John Wilson wrote:
V7.1 of Ersatz-11 is done. New features include:
- DMP11/DMV11 network ports.
- DDCMP over TCP and UDP (as well as serial lines).
- Kermit client for transferring files in and out of the PDP-11 over any
emulated serial line (KERMIT command and KERMIT: pseudo-driver).
- "MOUNT ddcu: BAD: /LIST:badblks.txt ..." adds fake bad blocks (from a
list in a file) to any disk (for testing PDP-11 utilities).
- "MOUNT ddcu: ... {/NOPAD | /PAD:NULL | /PAD:RAM}" selects how to handle
emulating disks with an image file (or physical drive) that's smaller
than the drive being emulated. (/PAD:RAM is currently an experimental
feature and may have bugs -- it's intended for systems that use the tail
end of the drive as swap space.)
- DPDISK: and DPTAPE: (BOTH UNSUPPORTED) set up dual-ported disks and tapes.
Any disk or tape type can be mounted on one of these pseudo-devices, after
which units 0 and 1 of the pseudo-device represent the two ports which may
in turn each be mounted on different PDP-11 controllers, presumably on
different processors of a multi-processor system. Unsupported, as I said,
just like all mP features.
- "SET TTu: DL11A" (needed by DOS/BATCH for TT0:).

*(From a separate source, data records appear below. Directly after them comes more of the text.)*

(** [\s] below 256: TAB, LF, VT, FF, CR, SPACE and NBSP; [trim] strips
    the same code units. *)
Definition isSpace (c : ascii) : bool :=
  between 9 13 c || (code c =? 32) || (code c =? 160).

(** [toLowerCase] on one code unit: A-Z, and the Latin-1 capitals
    U+00C0..U+00DE except the multiplication sign U+00D7. *)
Definition toLowerChar (c : ascii) : ascii :=
  if isUpperAZ c || (between 192 222 c && negb (code c =? 215))
  then ascii_of_nat (code c + 32)
  else c.

Fixpoint smap (f : ascii -> ascii) (s : string) : string :=
  match s with
  | EmptyString => EmptyString
  | String c s' => String (f c) (smap f s')
  end.

Fixpoint sfilter (p : ascii -> bool) (s : string) : string :=
  match s with
  | EmptyString => EmptyString
  | String c s' => if p c then String c (sfilter p s') else sfilter p s'
  end.

Fixpoint sforallb (p : ascii -> bool) (s : string) : bool :=
  match s with
  | EmptyString => true
  | String c s' => p c && sforallb p s'
  end.

Fixpoint sexistsb (p : ascii -> bool) (s : string) : bool :=
  match s with
  | EmptyString => false
  | String c s' => p c || sexistsb p s'
  end.

Definition toLowerCase (s : string) : string := smap toLowerChar s.

(** Truthiness of a string: [Boolean(s)], [!s] is its negation. *)
Definition truthy (s : string) : bool :=
  match s with EmptyString => false | _ => true end.

Fixpoint trimStart (s : string) : string :=
  match s with
  | EmptyString => EmptyString
  | String c s' => if isSpace c then trimStart s' else s
  end.

(** [trimEnd]: a white-space character is dropped when everything after
    it has been dropped. *)
Fixpoint trimEnd (s : string) : string :=
  match s with
  | EmptyString => EmptyString
  | String c s' =>
      match trimEnd s' with
      | EmptyString => if isSpace c then EmptyString else String c EmptyString
      | t => String c t
      end
  end.

Definition trim (s : string) : string := trimEnd (trimStart s).

Fixpoint last_char (s : string) : option ascii :=
  match s with
  | EmptyString => None
  | String c EmptyString => Some c
  | String _ s' => last_char s'
  end.

Definition first_char (s : string) : option ascii :=
  match s with
  | EmptyString => None
  | String c _ => Some c
  end.

(** [s.startsWith(p)] and [s.endsWith(p)]. *)
Definition startsWith (p s : string) : bool := String.prefix p s.

Fixpoint srev_app (s acc : string) : string :=
  match s with
  | EmptyString => acc
  | String c s' => srev_app s' (String c acc)
  end.

Definition srev (s : string) : string := srev_app s EmptyString.

Definition endsWith (p s : string) : bool := String.prefix (srev p) (srev s).

(** [s.split(/\s+/)]: the pieces between the maximal runs of white
    space; a run at either end leaves an empty piece there, and the empty
    string gives one empty piece. [cur] is the piece being read, reversed,
    [inws] tells that the previous character was white space. *)
Fixpoint split_ws_from (inws : bool) (cur : string) (s : string) : list string :=
  match s with
  | EmptyString => [srev cur]
  | String c s' =>
      if isSpace c
      then if inws then split_ws_from true cur s'
           else srev cur :: split_ws_from true EmptyString s'
      else split_ws_from false (String c cur) s'
  end.

Definition split_ws (s : string) : list string :=
  split_ws_from false EmptyString s.

(** Decimal rendering of a count, as a template literal prints it. *)
Definition ofNat (n : nat) : string := NilZero.string_of_uint (Nat.to_uint n).

End JSString.

Import JSString.

(** ** 4.3 Lexical pipeline: [toWords] *)

Module Lexical.

Definition EXTRA_STOPWORDS : list string :=
  [ "a";"about";"above";"after";"again";"against";"all";
    "am";"an";"and";"any";"are";"as";"at";"be";"because";
    "been";"before";"being";"below";"between";"both";"but";
    "by";"could";"did";"do";"does";"doing";"down";"during";
    "each";"few";"for";"from";"further";"had";"has";"have";
    "having";"he";"her";"here";"hers";"herself";"him";"himself";
    "his";"how";"i";"if";"in";"into";"is";"it";"its";"itself";
    "just";"me";"more";"most";"my";"myself";"no";"nor";"not";"now";"of";
    "off";"on";"once";"only";"or";"other";"our";"ours";"ourselves";"out";
    "over";"own";"same";"she";"should";"so";"some";"such";"than";"that";
    "the";"their";"theirs";"them";"themselves";"then";"there";"these";"they";
    "this";"those";"through";"to";"too";"under";"until";"up";"very";"was";"we";
    "were";"what";"when";"where";"which";"while";"who";"whom";"why";"with";"you";
    "your";"yours";"yourself";"yourselves";
    "https";"http";"www";"com";"net";"org";"io";"dev";
    "github";"docs";"doc";"api";"readme";"license";"faq";
    "png";"jpg";"jpeg";"gif";"webp";"svg";"pdf";"xml";"rss";
    "js";"ts";"tsx";"jsx";"css";"html";"md";"mdx";"astro";"json";
    "import";"export";"const";"var";"let";"function";"return";"class";"interface";
    "npm";"yarn";"pnpm";"node";"bun";"sitemap";"og";"meta";"link";"href";"src";"alt";
    "title";"description";"pr";"ci";"cd" ].

(** [EXTRA_STOPWORDS.has(w)]. *)
Definition isStopword (w : string) : bool :=
  existsb (String.eqb w) EXTRA_STOPWORDS.

(** The character class of the [replace] in [toWords], by code unit, in
    the order of the source: backquote, tilde, exclamation mark, at sign,
    ... , question mark, slash, hyphen. These are the 32 punctuation
    characters of ASCII. *)
Definition punctuationCodes : list nat :=
  [ 96; 126; 33; 64; 35; 36; 37; 94; 38; 42; 40; 41; 95; 43; 61; 123; 125;
    91; 93; 124; 92; 58; 59; 34; 39; 60; 62; 44; 46; 63; 47; 45 ].

Definition isPunctuation (c : ascii) : bool :=
  existsb (Nat.eqb (code c)) punctuationCodes.

(** [/[a-z]/.test(w)] and [/^\d+$/.test(w)]. *)
Definition hasLetter (w : string) : bool := sexistsb isLowerAZ w.
Definition allDigits (w : string) : bool := truthy w && sforallb isDigit w.

(** The five filters that [toWords] and [filterTerms] share. *)
Definition keepToken (w : string) : bool :=
  truthy w && (1 <? String.length w) && negb (isStopword w)
  && hasLetter w && negb (allDigits w).

Definition tokenFilters (ws : list string) : list string :=
  filter (fun w => negb (allDigits w))
    (filter hasLetter
      (filter (fun w => negb (isStopword w))
        (filter (fun w => 1 <? String.length w)
          (filter truthy ws)))).

Definition toWords (raw : string) : list string :=
  tokenFilters
    (map trim
      (split_ws
        (smap (fun c => if isPunctuation c then " "%char else c)
          (toLowerCase raw)))).

Definition filterTerms (terms : list string) : list string :=
  tokenFilters (map trim (map toLowerCase terms)).

(** [buildNgrams(tokens, n)]: the windows of [n] consecutive tokens,
    joined by one space. *)
Fixpoint joinSpace (ws : list string) : string :=
  match ws with
  | [] => EmptyString
  | [w] => w
  | w :: ws' => (w ++ " " ++ joinSpace ws')%string
  end.

Fixpoint buildNgrams_from (fuel : nat) (tokens : list string) (n : nat) : list string :=
  match fuel with
  | O => []
  | S fuel' =>
      joinSpace (firstn n tokens) :: buildNgrams_from fuel' (tl tokens) n
  end.

Definition buildNgrams (tokens : list string) (n : nat) : list string :=
  buildNgrams_from (S (List.length tokens) - n) tokens n.

End Lexical.

Import Lexical.

Example toWords_sample :
toWords "The Quick-brown fox, v2 & 42 times: testing the API!"
= ["quick"; "brown"; "fox"; "v2"; "times"; "testing"].
Proof. vm_compute. reflexivity. Qed.

Example buildNgrams_sample :
  buildNgrams ["static"; "site"; "audit"] 2 = ["static site"; "site audit"]
  /\ buildNgrams ["static"; "site"; "audit"] 3 = ["static site audit"]
  /\ buildNgrams ["static"; "site"] 3 = [].
Proof. repeat split. Qed.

Impressive list of new features!! As usual, congratulations for a
job well done.
- "SET PCLOG n" enlarges the number of logged
PC values that can be shown
with SHOW PCLOG.
This will be the big one for me as I want to be able to check it against
a similar (NEWLY added) feature in SDHX.SYS for RT-11. Of course,
your PCLOG adds only about 8% to 10% additional time. In SD:,
my initial benchmark suggests at least a HUNDRED times longer.
In addition, for SDHX.SYS, the current size of the PC Address
circular buffer is only 3000 PC Addresses which, although much
larger than the original 64, can't compete against a VERY large "n".
- New native "SYS" utilities for Linux, OS/2,
and Windows, for making disks
(or flash drives) boot the stand-alone version of E11. The Linux and
Windows versions try to notice if a drive (e.g. USB flash card that came
pre-partitioned) hasn't been made "active" and/or is missing the MBR
bootstrap, and fixes it (may require privs). If anyone can please tell
me what sys calls in OS/2 will find out which physical drive owns a FAT
volume given the drive letter, I'd appreciate it!
- The stand-alone version's bootstrap supports USB drives (including flash).
Also there's a bootable CD, but since there's currently no ATAPI dev
driver or ISO9660 FS driver, it can't install E11 onto a hard drive, and
it requires a FAT volume to hold .DSK files etc. So it's more of a proof
of concept than something useful (but it's an easy way to try out the
stand-alone version of E11).
Bug fixes and tweaks as usual (sorry about that .TAP seeking thing in V7.0!).
As usual, the Demo version can be downloaded from:
http://www.dbit.com/demo.html
Updates have been mailed to commercial users with current subscriptions.